*WHAT NEEDS TO BE DONE*
Set down exactly the first line of the entries and every line after it, through the line with "match kind s with".
============================================================
(** [copy_message]; [( *src)] is read again where the code reads it again. *)
Fixpoint copy_message (fuel : nat) (segment_id : Z) (cap_table : CapTableBuilder) (dst src : Z) :
    B A (Z * Z * Z) :=
  match fuel with
  | O => lift OutOfFuel
  | S fuel =>
      s ← wload src;
      match kind s with
      | Struct =>
          if is_null s then wzero dst 8 ;; ret (0, dst, segment_id)
          else
            let src_ptr := target src s in
            '(dst_ptr, dst, segment_id) ← allocate dst segment_id (struct_word_size s) Struct;
            s ← wload src;
            copy_struct (copy_message fuel) segment_id cap_table dst_ptr src_ptr
              (struct_data_size s) (struct_ptr_count s) ;;
            s ← wload src;
            wset dst (set_struct_size_from_pieces (struct_data_size s) (struct_ptr_count s)) ;;
            ret (dst_ptr, dst, segment_id)
      | List =>
          match list_element_size s with
          | Void | Bit | Byte | TwoBytes | FourBytes | EightBytes =>
              bits ← lift (umul 64 (list_element_count s) (data_bits_per_element (list_element_size s)));
              word_count ← lift (round_bits_up_to_words bits);
              let src_ptr := target src s in
              '(dst_ptr, dst, segment_id) ← allocate dst segment_id word_count List;
              copy_nonoverlapping_check_zero src_ptr dst_ptr (word_count * BYTES_PER_WORD) ;;
              s ← wload src;
              wset_checked dst (set_list_size_and_count (list_element_size s) (list_element_count s)) ;;
              ret (dst_ptr, dst, segment_id)
          | Pointer =>
              let src_refs := target src s in
              '(dst_refs, dst, segment_id) ← allocate dst segment_id (list_element_count s) List;
              s ← wload src;
              iter_range (Z.to_nat (list_element_count s)) 0 (fun ii =>
                copy_message fuel segment_id cap_table (dst_refs + ii * BYTES_PER_WORD) (src_refs + 8 * ii) ;;
                ret tt) ;;
              s ← wload src;
              wset_checked dst (set_list_size_and_count Pointer (list_element_count s)) ;;
              ret (dst_refs, dst, segment_id)
          | InlineComposite =>
              let src_ptr := target src s in
              amount ← lift (uadd 32 (list_inline_composite_word_count s) 1);
              '(dst_ptr, dst, segment_id) ← allocate dst segment_id amount List;
              s ← wload src;
              wset_checked dst (set_list_inline_composite (list_inline_composite_word_count s)) ;;
              let src_tag := src_ptr in
              copy_nonoverlapping_check_zero src_tag dst_ptr 8 ;;
              let src_element := src_ptr + BYTES_PER_WORD in
              let dst_element := dst_ptr + BYTES_PER_WORD in
              tag ← wload src_tag;
              if negb (bool_decide (kind tag = Struct)) then lift Panic
              else
                '(_, _) ← fold_range (Z.to_nat (inline_composite_list_element_count tag)) 0
                  (src_element, dst_element) (fun _ '(src_element, dst_element) =>
                    tag ← wload src_tag;
                    copy_struct (copy_message fuel) segment_id cap_table dst_element src_element
                      (struct_data_size tag) (struct_ptr_count tag) ;;
                    let step := BYTES_PER_WORD * struct_word_size tag in
                    ret (src_element + step, dst_element + step));
                ret (dst_ptr, dst, segment_id)
          end
      | Other => lift Panic
      | Far => lift Panic
      end
  end.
============================================================
*PROBLEM SOLUTION*
(** [copy_message]; [( *src)] is read again where the code reads it again. *)
Fixpoint copy_message (fuel : nat) (segment_id : Z) (cap_table : CapTableBuilder) (dst src : Z) :
    B A (Z * Z * Z) :=
  match fuel with
  | O => lift OutOfFuel
  | S fuel =>
      s ← wload src;
      match kind s with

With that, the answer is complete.